Financing reforms of China's public health services are characterised by a reduction in government budgetary support and the introduction of charges. These reforms have changed the financing structure of public health institutions. Before the financing reforms, in 1980, government budgetary support covered the full costs of public health institutions, while after the reforms by the middle of the 1990s, the government's contribution to the institutions' revenue had fallen to 30-50%, barely covering the salaries of health workers, and the share of revenue generated from charges had increased to 50-70%. These market-oriented financing reforms improved the productivity of public health institutions, but several unintended consequences became evident.
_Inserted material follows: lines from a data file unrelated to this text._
(** A timer record in which only what the lists do not show has changed. *)
Lemma wheel_ext T m m' v W A : wheel T m v W A ->
  (forall q t, m !! q = Some t -> exists t', m' !! q = Some t' /\ t_base t' = t_base t /\ t_expires t' = t_expires t) ->
  wheel T m' v W A.
Proof.
  intros [H1 H2 H3 H4 H5 H6] Hm. split; try done.
  - intros k l p Hk Hp. destruct (H4 k l p Hk Hp) as (t & d & Ht & Hb & He & Hd & Hpl).
    destruct (Hm p t Ht) as (t' & Ht' & Eb & Ee). exists t', d. rewrite Eb, Ee. auto.
  - intros p Hp. destruct (H6 p Hp) as (t & Ht & Hb). destruct (Hm p t Ht) as (t' & Ht' & Eb & _). exists t'. by rewrite Eb.
Qed.

Lemma wheel_slot_range T e : 0 <= wheel_slot T e < 512.
Proof.
  rewrite wheel_slot_eq. cbn zeta.
  pose proof (Z.mod_pos_bound e 256 ltac:(done)). pose proof (Z.mod_pos_bound T 256 ltac:(done)).
  assert (forall z, 0 <= z mod 64 < 64) as H64 by (intros z; by apply Z.mod_pos_bound).
  pose proof (H64 (e / 2 ^ 8)). pose proof (H64 (e / 2 ^ 14)). pose proof (H64 (e / 2 ^ 20)). pose proof (H64 (e / 2 ^ 26)).
  repeat case_match; lia.
Qed.

Lemma timer_at_Some p t s : timers s !! p = Some t -> timer_at p s = Ok (t, s).
Proof. intros E. unfold timer_at. by rewrite E. Qed.

Lemma check_timer_ok p t s A : wheel_ok s A -> timers s !! p = Some t ->
  exists s' t', check_timer p s = Ok (tt, s') /\ effect p s s' A A /\ timers s' !! p = Some t' /\
    vecs s' = vecs s /\ work_list s' = work_list s /\ running_timer s' = running_timer s /\
    t_expires t' = t_expires t /\ t_base t' = t_base t /\ t_function t' = t_function t.
Proof.
  intros Hw Ht. unfold check_timer. rewrite (M_bind_val _ _ _ _ _ (timer_at_Some _ _ _ Ht)).
  destruct (Z.eqb_spec (t_magic t) TIMER_MAGIC).
  { exists s, t. split_and!; try done. by apply effect_refl. }
  set (t' := mk_timer (t_expires t) TIMER_MAGIC (t_function t) (t_data t) (t_base t)).
  exists (set_timers (<[p := t']> (timers s)) (whine s)), t'. split_and!; try done; [|cbn; apply lookup_insert_eq].
  assert (forall q u, timers s !! q = Some u -> exists u', <[p := t']> (timers s) !! q = Some u' /\
    t_function u' = t_function u /\ t_data u' = t_data u /\ t_base u' = t_base u /\ t_expires u' = t_expires u) as Hsame.
  { intros q u Hu. destruct (decide (q = p)) as [->|Hne].
    - simplify_eq. exists t'. by rewrite lookup_insert_eq.
    - exists u. by rewrite lookup_insert_ne. }
  split; try done.
  - apply (wheel_ext _ (timers s)); [done|]. intros q u Hu. destruct (Hsame q u Hu) as (u' & ? & ? & ? & ? & ?). by exists u'.
  - intros q u Hu. destruct (Hsame q u Hu) as (u' & ? & ? & ? & ? & ?). by exists u'.
Qed.
(* ===== verification/RbTree.v ===== *)
(** * Red-black trees (Linux/lib/ll_rbtree.c, Include/Linux/rbtree.h)

    Nodes are in memory and point to their parent and children.  The two halves
    of each case distinction of the source, for a left and for a right child,
    are one definition with the side as an argument. *)

From S2P Require Import Prelude.

Definition RB_RED : Z := 0.
Definition RB_BLACK : Z := 1.

Record rb_node := mk_rb { rb_parent : Z; rb_color : Z; rb_right : Z; rb_left : Z }.

(** The nodes in memory, and the root. *)
Record rb_mem := mk_rbm { rb_nodes : gmap Z rb_node; rb_root : Z }.

Inductive side := Left | Right.
#[export] Instance side_eq_dec : EqDecision side.
Proof. solve_decision. Defined.
Definition opp (d : side) : side := match d with Left => Right | Right => Left end.

Definition child (d : side) (n : rb_node) : Z := match d with Left => rb_left n | Right => rb_right n end.
Definition set_child (d : side) (v : Z) (n : rb_node) : rb_node :=
  match d with
  | Left => mk_rb (rb_parent n) (rb_color n) (rb_right n) v
  | Right => mk_rb (rb_parent n) (rb_color n) v (rb_left n)
  end.
Definition set_parent (v : Z) (n : rb_node) : rb_node := mk_rb v (rb_color n) (rb_right n) (rb_left n).
Definition set_color (c : Z) (n : rb_node) : rb_node := mk_rb (rb_parent n) c (rb_right n) (rb_left n).

Abbreviation P := (M rb_mem).

Definition node_at (p : Z) : P rb_node := fun s =>
  match rb_nodes s !! p with Some n => Ok (n, s) | None => Err NullDeref end.
Definition put_node (p : Z) (n : rb_node) : P unit :=
  modify (fun s => mk_rbm (<[p := n]> (rb_nodes s)) (rb_root s)).
Definition upd (p : Z) (f : rb_node -> rb_node) : P unit := n ← node_at p; put_node p (f n).
Definition get_child (d : side) (p : Z) : P Z := n ← node_at p; mret (child d n).
Definition get_parent (p : Z) : P Z := n ← node_at p; mret (rb_parent n).
Definition get_color (p : Z) : P Z := n ← node_at p; mret (rb_color n).
Definition get_root : P Z := gets rb_root.
Definition set_root (p : Z) : P unit := modify (fun s => mk_rbm (rb_nodes s) p).

(** !p || p->rb_color==RB_BLACK *)
Definition is_black (p : Z) : P bool := if p =? 0 then mret true else c ← get_color p; mret (c =? RB_BLACK).
(** p && p->rb_color==RB_RED *)
Definition is_red (p : Z) : P bool := if p =? 0 then mret false else c ← get_color p; mret (c =? RB_RED).
(** if(p) p->rb_parent=v *)
Definition link_parent (p v : Z) : P unit := if p =? 0 then mret tt else upd p (set_parent v).
(** if(p) p->rb_color=RB_BLACK *)
Definition blacken (p : Z) : P unit := if p =? 0 then mret tt else upd p (set_color RB_BLACK).

(** node==parent->rb_left *)
Definition side_of (node parent : Z) : P side :=
  l ← get_child Left parent; mret (if l =? node then Left else Right).

(** [new] takes the place of [old] below [parent] or at the root; the side [d]
    is looked at first. *)
Definition relink (d : side) (parent old new : Z) : P unit :=
  if parent =? 0 then set_root new else
  c ← get_child d parent;
  upd parent (set_child (if old =? c then d else opp d) new).

(** ** Rotations *)

Definition __rb_rotate (d : side) (node : Z) : P unit :=
  right ← get_child (opp d) node;
  x ← get_child d right;
  upd node (set_child (opp d) x) ≫= fun _ =>
  link_parent x node ≫= fun _ =>
  upd right (set_child d node) ≫= fun _ =>
  p ← get_parent node;
  upd right (set_parent p) ≫= fun _ =>
  relink d p node right ≫= fun _ =>
  upd node (set_parent right).

Definition __rb_rotate_left : Z -> P unit := __rb_rotate Left.
Definition __rb_rotate_right : Z -> P unit := __rb_rotate Right.

(** ** Insertion *)

(** Where a new node goes: rb_link points to the root or into a node. *)
Inductive rb_link := LinkRoot | LinkChild (d : side) (p : Z).

Definition rb_link_node (node parent : Z) (link : rb_link) : P unit :=
  put_node node (mk_rb parent RB_RED 0 0) ≫= fun _ =>
  match link with LinkRoot => set_root node | LinkChild d p => upd p (set_child d node) end.

(** A node on the inner side is rotated to the outer one: the node and its
    parent afterwards. *)
Definition outer (d : side) (parent node : Z) : P (Z * Z) :=
  c ← get_child (opp d) parent;
  if c =? node then __rb_rotate d parent ≫= fun _ => mret (parent, node) else mret (node, parent).

Fixpoint insert_loop (fuel : nat) (node : Z) : P unit :=
  match fuel with
  | O => throw OutOfFuel
  | S fuel =>
      parent ← get_parent node;
      if parent =? 0 then mret tt else
      pred ← is_red parent;
      if negb pred then mret tt else
      gparent ← get_parent parent;
      d ← side_of parent gparent;
      uncle ← get_child (opp d) gparent;
      ured ← is_red uncle;
      if ured : bool then
        upd uncle (set_color RB_BLACK) ≫= fun _ =>
        upd parent (set_color RB_BLACK) ≫= fun _ =>
        upd gparent (set_color RB_RED) ≫= fun _ => insert_loop fuel gparent
      else
        np ← outer d parent node;
        upd np.2 (set_color RB_BLACK) ≫= fun _ =>
        upd gparent (set_color RB_RED) ≫= fun _ =>
        __rb_rotate (opp d) gparent ≫= fun _ => insert_loop fuel np.1
  end.

(** A path has no more nodes than there are. *)
Definition depth_fuel : P nat := gets (fun s => S (size (rb_nodes s))).

Definition rb_insert_color (node : Z) : P unit :=
  n ← depth_fuel;
  insert_loop n node ≫= fun _ => root ← get_root; upd root (set_color RB_BLACK).

(** ** Removal *)

(** The sibling of [node], black: a red one is rotated up. *)
Definition black_sibling (d : side) (parent : Z) : P Z :=
  other ← get_child (opp d) parent;
  c ← get_color other;
  if c =? RB_RED then
    upd other (set_color RB_BLACK) ≫= fun _ =>
    upd parent (set_color RB_RED) ≫= fun _ =>
    __rb_rotate d parent ≫= fun _ => get_child (opp d) parent
  else mret other.

(** The sibling, with a red child on the outer side: the other one is rotated up. *)
Definition outer_far (d : side) (parent other : Z) : P Z :=
  far ← get_child (opp d) other;
  b ← is_black far;
  if b : bool then
    near ← get_child d other;
    blacken near ≫= fun _ =>
    upd other (set_color RB_RED) ≫= fun _ =>
    __rb_rotate (opp d) other ≫= fun _ => get_child (opp d) parent
  else mret other.

(** The last rotation, after which the loop ends at the root. *)
Definition erase_rotate (d : side) (parent other : Z) : P Z :=
  other ← outer_far d parent other;
  c ← get_color parent;
  upd other (set_color c) ≫= fun _ =>
  upd parent (set_color RB_BLACK) ≫= fun _ =>
  far ← get_child (opp d) other;
  blacken far ≫= fun _ =>
  __rb_rotate d parent ≫= fun _ => get_root.

Fixpoint erase_loop (fuel : nat) (node parent : Z) : P Z :=
  match fuel with
  | O => throw OutOfFuel
  | S fuel =>
      b ← is_black node;
      root ← get_root;
      if negb (b && negb (node =? root)) then mret node else
      d ← side_of node parent;
      other ← black_sibling d parent;
      ol ← get_child Left other; bl ← is_black ol;
      or ← get_child Right other; br ← is_black or;
      if bl && br then
        upd other (set_color RB_RED) ≫= fun _ =>
        p ← get_parent parent; erase_loop fuel parent p
      else erase_rotate d parent other
  end.

Definition __rb_erase_color (node parent : Z) : P unit :=
  n ← depth_fuel;
  node ← erase_loop n node parent;
  blacken node.

(** The last node on a path that only goes to side [d]. *)
Fixpoint down (d : side) (fuel : nat) (n : Z) : P Z :=
  match fuel with
  | O => throw OutOfFuel
  | S fuel => c ← get_child d n; if c =? 0 then mret n else down d fuel c
  end.

(** [node], which has at most the child [c], is taken out; with it the parent
    and the color of the place it left. *)
Definition unlink_node (node c : Z) : P (Z * Z * Z) :=
  parent ← get_parent node;
  color ← get_color node;
  link_parent c parent ≫= fun _ =>
  relink Left parent node c ≫= fun _ =>
  mret (c, parent, color).

(** [node] takes the links and the color of [old]. *)
Definition take_place (old node : Z) : P unit :=
  o ← node_at old;
  upd node (fun _ => o) ≫= fun _ =>
  relink Left (rb_parent o) old node ≫= fun _ =>
  left ← get_child Left old;
  upd left (set_parent node) ≫= fun _ =>
  right ← get_child Right old;
  link_parent right node.

(** The next node takes the place of [old]. *)
Definition unlink_successor (old : Z) : P (Z * Z * Z) :=
  right ← get_child Right old;
  fuel ← depth_fuel;
  node ← down Left fuel right;
  c ← get_child Right node;
  r ← unlink_node node c;
  p ← get_parent node;
  let parent := if p =? old then node else r.1.2 in
  take_place old node ≫= fun _ =>
  mret (r.1.1, parent, r.2).

Definition rb_erase (node : Z) : P unit :=
  left ← get_child Left node;
  right ← get_child Right node;
  r ← (if left =? 0 then unlink_node node right
       else if right =? 0 then unlink_node node left
       else unlink_successor node);
  if r.2 =? RB_BLACK then __rb_erase_color r.1.1 r.1.2 else mret tt.

(** ** Walking *)

Definition rb_first : P Z :=
  n ← get_root;
  if n =? 0 then mret 0 else fuel ← depth_fuel; down Left fuel n.

(** The first ancestor whose child on the way up is not on side [d]. *)
Fixpoint up (d : side) (fuel : nat) (node : Z) : P Z :=
  match fuel with
  | O => throw OutOfFuel
  | S fuel =>
      p ← get_parent node;
      if p =? 0 then mret 0 else c ← get_child d p; if node =? c then up d fuel p else mret p
  end.

(** The neighbour of a node in the order of the tree. *)
Definition step_from (d : side) (node : Z) : P Z :=
  fuel ← depth_fuel;
  c ← get_child d node;
  if c =? 0 then up d fuel node else down (opp d) fuel c.
Definition rb_next : Z -> P Z := step_from Right.
Definition rb_prev : Z -> P Z := step_from Left.

Definition rb_replace_node (victim new : Z) : P unit :=
  parent ← get_parent victim;
  relink Left parent victim new ≫= fun _ =>
  left ← get_child Left victim;
  link_parent left new ≫= fun _ =>
  right ← get_child Right victim;
  link_parent right new ≫= fun _ =>
  v ← node_at victim;
  put_node new v.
The economic incentives that were built into the financing system led to over-provision of unnecessary services, and under-provision of socially desirable services. User fees reduced the take-up of preventive services with positive externalities. The lack of government funds resulted in under-provision of services with public goods' characteristics. The Chinese experience has generated important lessons for other nations. Firstly, a decline in the role of government in financing public health services is likely to result in decreased overall efficiency of the health sector. Secondly, levying charges for public health services can reduce demand for these services and increase the risk of disease transmission. Thirdly, market-oriented financing reforms of public health services should not be considered as a policy option. Once this step is made, the unintended consequences may outweigh the intended ones. Chinese experience strongly suggests that the government should take a very active role in financing public health services.

Suggested Citation

  • Liu, Xingzhu & Mills, Anne, 2002. "Financing reforms of public health services in China: lessons for other nations," Social Science & Medicine, Elsevier, vol. 54(11), pages 1691-1698, June.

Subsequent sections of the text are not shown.